Kushner (1968, Oregon) es novelista ganadora de diversos premios por sus libros sobre norteamericanos en Cuba antes de la revolución (Telex desde Cuba, 2008), artistas en Nueva York e Italia en los años setenta (Los Lanzallamas, 2013) y mujeres en las prisiones de California, el Estado americano con uno de los mayores índices de encarcelamiento (La Sala Marte, 2018). Acaba de publicar este año The Hard Crowd, un libro que aún no tiene versión en español y que recopila una serie de ensayos que ella escribió en las últimas dos décadas sobre momentos o artistas que le han impactado: de sus años adicta a las motocicletas a su admiración por la escritora Clarice Lispector. EL PAÍS la entrevistó sobre el nuevo libro, el cuento de Colón, su activismo en las cárceles de California, y el debate sobre derrumbar estatuas de los conquistadores.

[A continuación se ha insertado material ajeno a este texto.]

(** A list without repetition that holds the labels of [terms] has as
    many entries as the operator has terms. *)
Lemma simplify_paulis_length (terms : list (Q * Pauli))
    (labels : list (list pauli_letter)) :
  NoDup labels →
  (∀ x, x ∈ labels ↔ x ∈ (λ u, to_label u.2) <$> terms) →
  length (simplify_paulis terms) = length labels.
Proof.
  intros Hnd Hlabels.
  destruct (simplify_labels terms [] (NoDup_nil_2)) as [Hnd' Hin].
  cbn zeta in Hnd', Hin. fold (simplify_paulis terms) in Hnd', Hin.
  rewrite <- (length_fmap (λ u, to_label u.2) (simplify_paulis terms)).
  apply Permutation_length, NoDup_Permutation; [done..|].
  intros x. rewrite Hin, Hlabels, fmap_nil.
  split; [intros [?%elem_of_nil|?]; done | by right].
Qed.

(** Terms of Z on different sets of qubits have different labels. *)
Lemma z_term_label_inj (n : nat) (qs qs' : list nat) (k : nat) :
  to_label (z_term n qs) = to_label (z_term n qs') →
  k < n → (k ∈ qs ↔ k ∈ qs').
Proof.
  rewrite !to_label_z_term. intros Heq Hk.
  apply (f_equal (λ l, l !! k)) in Heq. unfold range in Heq.
  rewrite !list_lookup_fmap, lookup_seq_lt in Heq by done. simpl in Heq.
  destruct (bool_decide (k ∈ qs)) eqn:H1, (bool_decide (k ∈ qs')) eqn:H2;
    try discriminate.
  - apply bool_decide_eq_true in H1, H2. done.
  - apply bool_decide_eq_false in H1, H2. done.
Qed.

Section OperatorTerms.
Context `{Countable E}.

Pregunta. Anoche leyó en Teotitlán su cuento La gran excepción, en el que reimagina el momento en que Cristóbal Colón conquista las islas del Caribe. ¿Qué inspiró esta nueva versión de la historia?

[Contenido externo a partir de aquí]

(** * smart-tutor: the student simulators and the experiment drivers

    A shallow embedding of [code/student.py] and of the orchestration
    procedures of [code/model_training.py] and [code/mcts_tests.py],
    with the properties stated about them.

    Conventions.
    - A Python call that can raise is a computation in [result]; the
      exception that leaves the call is the argument of [Raise].
    - numpy vectors of concept flags, knowledge and visit marks hold the
      numbers 0 and 1; they are lists of [Z].  No arithmetic other than
      sums and products of such entries is done on them.
    - Probabilities and random draws are only compared and stored: they are
      rationals ([Q]), which contain every finite float.
    - The accumulators of [test_dkt] are floats that are added up: their
      arithmetic is a parameter, read as IEEE 754 binary64 ([PrimFloat]) or
      as exact arithmetic.
    - A name that the sources look up and do not bind is looked up in the
      names that the star imports provide, which are an input of the
      model.
    - [np.random.random()] reads the next element of a stream of draws that
      is an input of the model. *)

From Stdlib Require Import ZArith QArith Lia String.
From Stdlib Require Floats.PrimFloat Numbers.Cyclic.Int63.Uint63.
From stdpp Require Import base tactics option list strings.

Local Open Scope Z_scope.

Respuesta. Escribí este cuento cuando estaba empezando a estudiar un tema que para mí se sentía gigante, el de la Revolución Cubana. Mi primera novela es sobre los años justo antes de la revolución, y sobre una comunidad de Estados Unidos, en la región de Oriente, dominada por la United Fruit Company. En esa zona fue donde crecieron Fidel y Raúl Castro, y mi madre vivió allí también cuando era chica. Esa también fue la zona a la que llegó Cristóbal Colón, esa zona del este de la isla, antes de que fuera a América Latina. Ese era mi punto de entrada para empezar a pensar esta ficción. ¿Qué vio él? ¿Y quién estaba allí antes de que llegara? Pero la novela no tenía espacio para eso, así que necesitaba otro [espacio] para darle una versión a mis narrativas sobre ese momento colonial.

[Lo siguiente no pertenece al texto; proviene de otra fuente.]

Lemma digit_char_not_plus (d : Z) : Number.digit_char (d mod 10) <> "+"%char.
Proof.
  pose proof (Z.mod_pos_bound d 10 ltac:(lia)) as Hd.
  unfold Number.digit_char.
  assert (Hk : (Z.to_nat (d mod 10) < 10)%nat) by lia.
  revert Hk. generalize (Z.to_nat (d mod 10)) as k. intros k Hk.
  do 10 (destruct k as [| k]; [intros H; vm_compute in H; discriminate H |]). lia.
Qed.

Lemma digits_head (n : Z) :
  exists c rest, Number.digits n = String c rest /\ c <> "+"%char.
Proof.
  unfold Number.digits.
  destruct (digits_fuel_head (Z.to_nat (Z.log2 n)) n EmptyString) as (d & rest & ->).
  exists (Number.digit_char (d mod 10)), rest.
  split; [reflexivity | apply digit_char_not_plus].
Qed.

Ltac head_done :=
  rewrite ?append_String; eexists _, _; split; [reflexivity | first [assumption | discriminate]].

Lemma toString_positive_head (m e : Z) :
  exists c rest, Number.toString_positive m e = String c rest /\ c <> "+"%char.
Proof.
  unfold Number.toString_positive.
  destruct (Number.shortest m e) as [[s n] k].
  destruct (digits_head s) as (c & rest & -> & Hc).
  destruct ((k <=? n) && (n <=? 21)); [head_done |].
  assert (Hrest :
    exists c' rest',
      (if (-6 <? n) && (n <=? 0) then "0." ++ Number.zeros (- n) ++ String c rest
       else if k =? 1 then String c rest ++ Number.exponent_suffix n
       else Number.take_chars 1 (String c rest) ++ "."
            ++ JSString.drop_chars 1 (String c rest) ++ Number.exponent_suffix n)
      = String c' rest' /\ c' <> "+"%char).
  { destruct ((-6 <? n) && (n <=? 0)); [head_done |].
    destruct (k =? 1); [head_done |].
    unfold Number.take_chars. change (Z.to_nat 1) with 1%nat. cbn [String.substring].
    head_done. }
  destruct (Z.ltb_spec 0 n) as [Hn | Hn]; cbn [andb]; [| exact Hrest].
  destruct (n <=? 21); [| exact Hrest].
  unfold Number.take_chars. destruct (Z.to_nat n) as [| n'] eqn:Hn'; [lia |].
  cbn [String.substring]. head_done.
Qed.

Lemma toString_head (x : Number.t) :
  exists c rest, Number.toString x = String c rest /\ c <> "+"%char.
Proof.
  destruct x as [| [] | [] m e]; cbn [Number.toString]; try head_done.
  - destruct (m =? 0); head_done.
  - destruct (m =? 0); [head_done |].
    change ("" ++ Number.toString_positive m e) with (Number.toString_positive m e).
    apply toString_positive_head.
Qed.

Lemma padStart_head (len : nat) (s : string) :
  (exists c rest, s = String c rest /\ c <> "+"%char) ->
  exists c rest, JSString.padStart len "0" s = String c rest /\ c <> "+"%char.
Proof.
  intros (c & rest & -> & Hc). unfold JSString.padStart.
  destruct (len - String.length (String c rest))%nat as [| n]; cbn [JSString.repeat_char].
  - change ("" ++ String c rest) with (String c rest). eauto.
  - head_done.
Qed.

(** The value of a run of digits. *)
Lemma is_digit_value (c : ascii) :
  Number.is_digit c = true -> 0 <= Z.of_nat (nat_of_ascii c) - 48 <= 9.
Proof.
  unfold Number.is_digit. intros [H1 H2]%andb_prop.
  apply Nat.leb_le in H1, H2. lia.
Qed.

Lemma fixed_digits_bounds (n : nat) (acc : Z) (s : string) (v : Z) (rest : string) :
  Date.fixed_digits n acc s = Some (v, rest) ->
  acc * 10 ^ Z.of_nat n <= v <= acc * 10 ^ Z.of_nat n + 10 ^ Z.of_nat n - 1.
Proof.
  revert acc s. induction n as [| n IH]; intros acc s; cbn [Date.fixed_digits].
  - intros [= -> ->]. change (10 ^ Z.of_nat 0) with 1. lia.
  - destruct s as [| c s]; [discriminate |].
    destruct (Number.is_digit c) eqn:Hc; [| discriminate].
    intros H. apply IH in H. apply is_digit_value in Hc.
    rewrite Nat2Z.inj_succ, Z.pow_succ_r by lia.
    assert (Hpos : 0 < 10 ^ Z.of_nat n) by (apply Z.pow_pos_nonneg; lia).
    nia.
Qed.

Lemma fixed_digits_2 (s : string) (v : Z) (rest : string) :
  Date.fixed_digits 2 0 s = Some (v, rest) -> 0 <= v <= 99.
Proof. intros H%fixed_digits_bounds. change (10 ^ Z.of_nat 2) with 100 in H. lia. Qed.

Lemma fixed_digits_4 (s : string) (v : Z) (rest : string) :
  Date.fixed_digits 4 0 s = Some (v, rest) -> 0 <= v <= 9999.
Proof. intros H%fixed_digits_bounds. change (10 ^ Z.of_nat 4) with 10000 in H. lia. Qed.

Lemma fixed_digits_6 (s : string) (v : Z) (rest : string) :
  Date.fixed_digits 6 0 s = Some (v, rest) -> 0 <= v <= 999999.
Proof. intros H%fixed_digits_bounds. change (10 ^ Z.of_nat 6) with 1000000 in H. lia. Qed.

(** Without the plus sign a year is at most 9999. *)
Lemma year_field_upper (s : string) (y : Z) (rest : string) :
  (forall s', s <> String "+" s') ->
  Date.year_field s = Some (y, rest) -> y <= 9999.
Proof.
  intros Hplus. unfold Date.year_field.
  assert (Hplain : Date.fixed_digits 4 0 s = Some (y, rest) -> y <= 9999).
  { intros H%fixed_digits_4. lia. }
  destruct s as [| c s]; [exact Hplain |].
  destruct (Ascii.eqb_spec c "+") as [-> | Hc]; [destruct (Hplus s); reflexivity |].
  destruct (Ascii.eqb_spec c "-") as [-> | Hminus].
  - destruct (Date.fixed_digits 6 0 s) as [[y' rest'] |] eqn:Hd; cbn [mbind option_bind];
      [| discriminate].
    apply fixed_digits_6 in Hd. destruct (y' =? 0); [discriminate |]. intros [= <- _]. lia.
  - assert (Hsame : forall (X : Type) (a b d : X),
               match c with
               | "+"%char => a
               | "-"%char => b
               | _ => d
               end = d).
    { intros X a b d.
      destruct c as [[] [] [] [] [] [] [] []]; try reflexivity; congruence. }
    rewrite Hsame. exact Hplain.
Qed.

Lemma offset_field_bounds (s : string) (off : Z) :
  Date.offset_field s = Some off -> - 86400000 < off < 86400000.
Proof.
  unfold Date.offset_field. destruct s as [| sign s]; [discriminate |].
  assert (Hsigned :
    ('(h, s1) ← Date.fixed_digits 2 0 s;
     s2 ← Date.expect ":" s1;
     '(m, s3) ← Date.fixed_digits 2 0 s2;
     if negb (String.eqb s3 "") || (23 <? h) || (59 <? m) then None
     else if Ascii.eqb sign "+" then Some (h * 3600000 + m * 60000)
     else if Ascii.eqb sign "-" then Some (- (h * 3600000 + m * 60000))
     else None) = Some off -> - 86400000 < off < 86400000).
  { destruct (Date.fixed_digits 2 0 s) as [[h s1] |] eqn:H1; cbn [mbind option_bind]; [| discriminate].
    destruct (Date.expect ":" s1) as [s2 |] eqn:H2; cbn [mbind option_bind]; [| discriminate].
    destruct (Date.fixed_digits 2 0 s2) as [[m s3] |] eqn:H3; cbn [mbind option_bind]; [| discriminate].
    apply fixed_digits_2 in H1, H3.
    destruct (negb (String.eqb s3 "")); cbn [orb]; [discriminate |].
    destruct (Z.ltb_spec 23 h); cbn [orb]; [discriminate |].
    destruct (Z.ltb_spec 59 m); [discriminate |].
    destruct (Ascii.eqb sign "+"); [intros [= <-]; lia |].
    destruct (Ascii.eqb sign "-"); [intros [= <-]; lia | discriminate]. }
  destruct (Ascii.eqb_spec sign "Z") as [-> | HZ].
  - destruct s; [intros [= <-]; lia | exact Hsigned].
  - intros H. apply Hsigned. revert H.
    destruct sign as [[] [] [] [] [] [] [] []]; try (intros H; exact H); congruence.
Qed.

Lemma DayFromYear_upper (y : Z) : y <= 9999 -> Date.DayFromYear y <= 2932532.
Proof.
  intros Hy. unfold Date.DayFromYear.
  pose proof (Z.div_mod (y - 1969) 4 ltac:(lia)).
  pose proof (Z.mod_pos_bound (y - 1969) 4 ltac:(lia)).
  pose proof (Z.div_mod (y - 1901) 100 ltac:(lia)).
  pose proof (Z.mod_pos_bound (y - 1901) 100 ltac:(lia)).
  pose proof (Z.div_mod (y - 1601) 400 ltac:(lia)).
  pose proof (Z.mod_pos_bound (y - 1601) 400 ltac:(lia)).
  lia.
Qed.

Lemma DayWithinYear_upper (leap : bool) (mn : Z) : Date.DayWithinYear leap mn <= 335.
Proof.
  unfold Date.DayWithinYear.
  assert (Hnth : nth (Z.to_nat mn) [0; 31; 59; 90; 120; 151; 181; 212; 243; 273; 304; 334] 0
                 <= 334).
  { generalize (Z.to_nat mn) as k. intros k.
    do 12 (destruct k as [| k]; [cbn; lia |]). destruct k; cbn; lia. }
  destruct (leap && (2 <=? mn)); lia.
Qed.

(** A date-time string without the sign of an expanded year is a moment of
    the years up to 9999: its live window ends long before the last date. *)
Lemma iso_time_value_upper (s : string) (tv : Z) :
  (forall s', s <> String "+" s') ->
  Date.iso_time_value s = Some tv -> tv + matchDurationMs <= Date.maxTime.
Proof.
  intros Hplus. unfold Date.iso_time_value.
  destruct (Date.year_field s) as [[year s1] |] eqn:H1; cbn [mbind option_bind]; [| discriminate].
  destruct (Date.expect "-" s1) as [s2 |] eqn:H2; cbn [mbind option_bind]; [| discriminate].
  destruct (Date.fixed_digits 2 0 s2) as [[month s3] |] eqn:H3; cbn [mbind option_bind]; [| discriminate].
  destruct (Date.expect "-" s3) as [s4 |] eqn:H4; cbn [mbind option_bind]; [| discriminate].
  destruct (Date.fixed_digits 2 0 s4) as [[day s5] |] eqn:H5; cbn [mbind option_bind]; [| discriminate].
  destruct (Date.expect "T" s5) as [s6 |] eqn:H6; cbn [mbind option_bind]; [| discriminate].
  destruct (Date.fixed_digits 2 0 s6) as [[hour s7] |] eqn:H7; cbn [mbind option_bind]; [| discriminate].
  destruct (Date.expect ":" s7) as [s8 |] eqn:H8; cbn [mbind option_bind]; [| discriminate].
  destruct (Date.fixed_digits 2 0 s8) as [[minute s9] |] eqn:H9; cbn [mbind option_bind]; [| discriminate].
  destruct (Date.expect ":" s9) as [s10 |] eqn:H10; cbn [mbind option_bind]; [| discriminate].
  destruct (Date.fixed_digits 2 0 s10) as [[second s11] |] eqn:H11; cbn [mbind option_bind]; [| discriminate].
  destruct (Date.offset_field s11) as [offset |] eqn:H12; cbn [mbind option_bind]; [| discriminate].
  apply (year_field_upper s year s1 Hplus) in H1.
  apply fixed_digits_2 in H3, H5, H7, H9, H11. apply offset_field_bounds in H12.
  destruct (Z.leb_spec 1 month); cbn [andb]; [| discriminate].
  destruct (Z.leb_spec month 12); cbn [andb]; [| discriminate].
  destruct (Z.leb_spec 1 day); cbn [andb]; [| discriminate].
  destruct (Z.leb_spec day 31); cbn [andb]; [| discriminate].
  destruct (Z.leb_spec hour 24); cbn [andb]; [| discriminate].
  destruct (Z.leb_spec minute 59); cbn [andb]; [| discriminate].
  destruct (Z.leb_spec second 59); cbn [andb]; [| discriminate].
  destruct ((hour <? 24) || ((minute =? 0) && (second =? 0))); [| discriminate].
  intros [= <-].
  unfold Date.MakeDate, Date.MakeDay, Date.MakeTime, Date.msPerDay.
  rewrite (Z.div_small (month - 1) 12), (Z.mod_small (month - 1) 12), Z.add_0_r by lia.
  pose proof (DayFromYear_upper year H1) as Hyear.
  pose proof (DayWithinYear_upper (Date.InLeapYear year) (month - 1)) as Hmonth.
  assert (Hd : matchDurationMs = 6600000) by reflexivity.
  assert (Hmax : Date.maxTime = 8640000000000000) by reflexivity.
  lia.
Qed.

(** Every kickoff that the parser returns as a date has its live window
    inside the range of dates. *)
Lemma parseWIBDate_range (dateStr timeStr : string) (kickoff : Z) :
  parseWIBDate dateStr timeStr = Ok (Date.At kickoff) ->
  - Date.maxTime <= kickoff + matchDurationMs <= Date.maxTime.
Proof.
  intros Hk.
  pose proof (parseWIBDate_is_Ok dateStr timeStr) as Hok. rewrite Hk in Hok.
  unfold enough_pieces in Hok. symmetry in Hok. apply andb_prop in Hok as [Hd Ht].
  destruct (JSString.split "/" dateStr) as [| d [| m [| y dmy]]] eqn:Ed; try discriminate.
  destruct (JSString.split ":" timeStr) as [| hh [| mm hm]] eqn:Et; try discriminate.
  rewrite (parseWIBDate_pieces _ _ _ _ _ _ _ _ _ Ed Et) in Hk. injection Hk as Hk.
  destruct (padStart_head 4 _ (toString_head (Number.of_string y))) as (c & rest & Hpad & Hc).
  rewrite Hpad, append_String in Hk.
  unfold Date.of_string in Hk.
  destruct (Date.iso_time_value (String c _)) as [tv |] eqn:Htv; [| discriminate].
  apply iso_time_value_upper in Htv; [| intros s' [= -> _]; congruence].
  unfold Date.TimeClip in Hk. destruct (Z.leb_spec (Z.abs tv) Date.maxTime); [| discriminate].
  injection Hk as <-.
  assert (Hdur : matchDurationMs = 6600000) by reflexivity.
  lia.
Qed.

(** At the edge of the range of dates, where no parsed kickoff lies, the
    live window is empty: the last instant is a kickoff that is FINISHED
    from the start. *)
Lemma calculateStatus_end_of_range :
  calculateStatus (Date.At Date.maxTime) (Date.At Date.maxTime) = FINISHED.
Proof. vm_compute. reflexivity. Qed.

También estaba leyendo un libro de [el historiador] Daniel Boorstin que presupone que todo lo que se conoce como ‘progreso’ en la civilización occidental es bueno. Él habla del primer navegante, Enrique el Navegante, de Portugal, que llevó a cabo un proyecto colonial que subyugó a muchas personas en el supuesto Nuevo Mundo —por supuesto, sabemos que no era nuevo ese mundo—. Así que leyendo ese libro me dije: “Hace falta algo acá”. Empecé a contar mi propia historia con un personaje que yo llamo “el explorador”, que es una versión de Cristóbal Colón, y que es muy ingenuo. No tiene idea de dónde está, pero en vez de él triunfar en la isla y subyugar a todos, empecé contando: “Sus dedos fueron cocinados aparte del resto del estofado”. Ya, desde el principio, sabes lo que le ocurrió a Colón.

P. Busca reescribir otro desenlace de esa historia colonial.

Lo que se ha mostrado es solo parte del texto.